**WHAT YOU WILL DO:** Each line from the one with "Lemma frame_announce t" to the final line of the data must be reproduced exactly, and no other line may appear.

**INPUT MATERIAL:**
== Segment start ==

(** All of a reply: which boot file is announced, if any, is left open. *)
Lemma fillReply_shape t req rep w t' rep' w' :
  fillReply t req rep w = Ret (t', rep', w') →
  ∃ net, ipnet_IPNet (sub_Subnet (t_subnet t)) = Some net ∧
  t_configuration t' = t_configuration t ∧ t_lease t' = t_lease t ∧ t_subnet t' = t_subnet t ∧ t_ip t' = t_ip t ∧
  let leased := set_yiaddr (To4 (ip_IP (lease_IP (t_lease t)))) (set_option OptionAddressTime (be_put 4 1200)
    (set_option OptionSubnetMask (IPNet_Mask net) (set_ips OptionRouter (conf_Routers (t_configuration t)) rep))) in
  let named r := encapsulate t' (set_ips OptionDomainServer (conf_NameServers (t_configuration t)) r) in
  rep' = named leased ∨ rep' = named (announce t' leased).
Proof.
  unfold fillReply. set (t1 := loadIPXE req (loadPXE req t)).
  assert (t_configuration t1 = t_configuration t ∧ t_lease t1 = t_lease t ∧ t_subnet t1 = t_subnet t ∧ t_ip t1 = t_ip t) as (C & L & N & I).
  { unfold t1, loadIPXE, loadPXE. by repeat case_match. }
  destruct (assignLease t1 _) as [r1 |] eqn:E1; cbn [out_bind]; [| done].
  apply assignLease_spec in E1 as (net & Hn & ->). rewrite N in Hn. rewrite L.
  destruct (assignBootfile t1 _ w) as [[[t2 r2] w2] |] eqn:E2; cbn [out_bind]; [| done].
  apply assignBootfile_reply in E2 as (C2 & _ & L2 & N2 & I2 & _ & _ & Hr). intros [= <- <- <-].
  exists net. rewrite C2, L2, N2, I2. split_and!; [done | done | done | done | done |].
  unfold assignRouter, assignNameServer in *. rewrite C2, C in *. destruct Hr as [-> | ->]; auto.
Qed.

(** What the last steps leave alone. *)
Definition same_frame (r r' : Reply) : Prop :=
  rep_kind r' = rep_kind r ∧ rep_req r' = rep_req r ∧ RawPacket (rep_packet r') = RawPacket (rep_packet r).
Lemma frame_named t l r : same_frame r (encapsulate t (set_ips OptionDomainServer l r)).
Proof. unfold encapsulate, set_ips. destruct (t_ipxeRep t); by case_decide. Qed.
Lemma frame_announce t r : same_frame r (announce t r).
Proof. done. Qed.
Lemma frame_router l r : same_frame r (set_ips OptionRouter l r).
Proof. unfold set_ips. by case_decide. Qed.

== Segment end ==

**ANSWER BOX:**
Lemma frame_announce t r : same_frame r (announce t r).
Proof. done. Qed.
Lemma frame_router l r : same_frame r (set_ips OptionRouter l r).
Proof. unfold set_ips. by case_decide. Qed.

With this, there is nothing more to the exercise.